#### Required action:
What you return must match the records exactly, line for line.

#### Listed entries:
(** [Manager.newAudit] *)
Definition newAudit (actor : UUID) (action resourceType resourceID : string) (workspaceID : UUID)
    (outcome : AuditOutcome) (reason : string) : M World AuditEvent :=
  id ← newID;
  at_ ← now;
  mret (AuditEvent_zero
    <| AuditEvent_ID := id |>
    <| AuditEvent_OccurredAt := Time_Truncate at_ 1000 |>
    <| AuditEvent_ActorKind := ActorUser |>
    <| AuditEvent_ActorID := actor |>
    <| AuditEvent_Action := action |>
    <| AuditEvent_ResourceType := resourceType |>
    <| AuditEvent_ResourceID := resourceID |>
    <| AuditEvent_WorkspaceID := workspaceID |>
    <| AuditEvent_Outcome := outcome |>
    <| AuditEvent_Reason := reason |>
    <| AuditEvent_IPAddress := RequestMetadata_IPAddress (Ctx_metadata ctx) |>
    <| AuditEvent_UserAgent := RequestMetadata_UserAgent (Ctx_metadata ctx) |>).

(** [Commit{Audit: event}] *)
Definition audit_commit (event : AuditEvent) : Commit := mkCommit event None None false.

(** [Manager.transactionalCommit] *)
Definition transactionalCommit (audit : AuditEvent) (change : Change) : Commit :=
  mkCommit audit (Some (apply_hooks (m_hooks m) change)) None false.

(** [mapAuditError] *)
Definition mapAuditError (err : error) : error :=
  if errors_Is err ErrAuditUnavailable then ErrAuditUnavailable else err.

(** [Manager.mapStoreError] *)
Definition mapStoreError (operation : string) (err : error) : M World error :=
  let mapped := mapAuditError err in
  (if errors_Is mapped ErrAuditUnavailable
   then emit_new EventAuditUnavailable operation Nil Nil AuditEvent_zero
   else mret tt);;
  mret mapped.

(** [if err := f(); err != nil { return m.mapStoreError(ctx, operation, err) }] *)
Definition mapped {A} (operation : string) (f : M World A) : M World A :=
  r ← attempt f;
  match r with
  | Ok a => mret a
  | Error e => e' ← mapStoreError operation e; throw e'
  end.

(** [digest], [Manager.tokenDigest] and [matchDigestRing] *)
Definition digest (key value : string) : string := hmac_sha256 key value.
Definition tokenDigest (value : string) : string := digest (m_digestKey m) value.
Definition matchDigestRing (stored : string) (keys : list string) (value : string) : bool :=
  existsb (λ key, bool_decide (stored = digest key value)) keys.
Definition matchTokenDigest (stored value : string) : bool :=
  matchDigestRing stored (m_readDigestKeys m) value.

#### Solution to this exercise:
(** [Manager.newAudit] *)
Definition newAudit (actor : UUID) (action resourceType resourceID : string) (workspaceID : UUID)
    (outcome : AuditOutcome) (reason : string) : M World AuditEvent :=
  id ← newID;
  at_ ← now;
  mret (AuditEvent_zero
    <| AuditEvent_ID := id |>
    <| AuditEvent_OccurredAt := Time_Truncate at_ 1000 |>
    <| AuditEvent_ActorKind := ActorUser |>
    <| AuditEvent_ActorID := actor |>
    <| AuditEvent_Action := action |>
    <| AuditEvent_ResourceType := resourceType |>
    <| AuditEvent_ResourceID := resourceID |>
    <| AuditEvent_WorkspaceID := workspaceID |>
    <| AuditEvent_Outcome := outcome |>
    <| AuditEvent_Reason := reason |>
    <| AuditEvent_IPAddress := RequestMetadata_IPAddress (Ctx_metadata ctx) |>
    <| AuditEvent_UserAgent := RequestMetadata_UserAgent (Ctx_metadata ctx) |>).

(** [Commit{Audit: event}] *)
Definition audit_commit (event : AuditEvent) : Commit := mkCommit event None None false.

(** [Manager.transactionalCommit] *)
Definition transactionalCommit (audit : AuditEvent) (change : Change) : Commit :=
  mkCommit audit (Some (apply_hooks (m_hooks m) change)) None false.

(** [mapAuditError] *)
Definition mapAuditError (err : error) : error :=
  if errors_Is err ErrAuditUnavailable then ErrAuditUnavailable else err.

(** [Manager.mapStoreError] *)
Definition mapStoreError (operation : string) (err : error) : M World error :=
  let mapped := mapAuditError err in
  (if errors_Is mapped ErrAuditUnavailable
   then emit_new EventAuditUnavailable operation Nil Nil AuditEvent_zero
   else mret tt);;
  mret mapped.

(** [if err := f(); err != nil { return m.mapStoreError(ctx, operation, err) }] *)
Definition mapped {A} (operation : string) (f : M World A) : M World A :=
  r ← attempt f;
  match r with
  | Ok a => mret a
  | Error e => e' ← mapStoreError operation e; throw e'
  end.

(** [digest], [Manager.tokenDigest] and [matchDigestRing] *)
Definition digest (key value : string) : string := hmac_sha256 key value.
Definition tokenDigest (value : string) : string := digest (m_digestKey m) value.
Definition matchDigestRing (stored : string) (keys : list string) (value : string) : bool :=
  existsb (λ key, bool_decide (stored = digest key value)) keys.
Definition matchTokenDigest (stored value : string) : bool :=
  matchDigestRing stored (m_readDigestKeys m) value.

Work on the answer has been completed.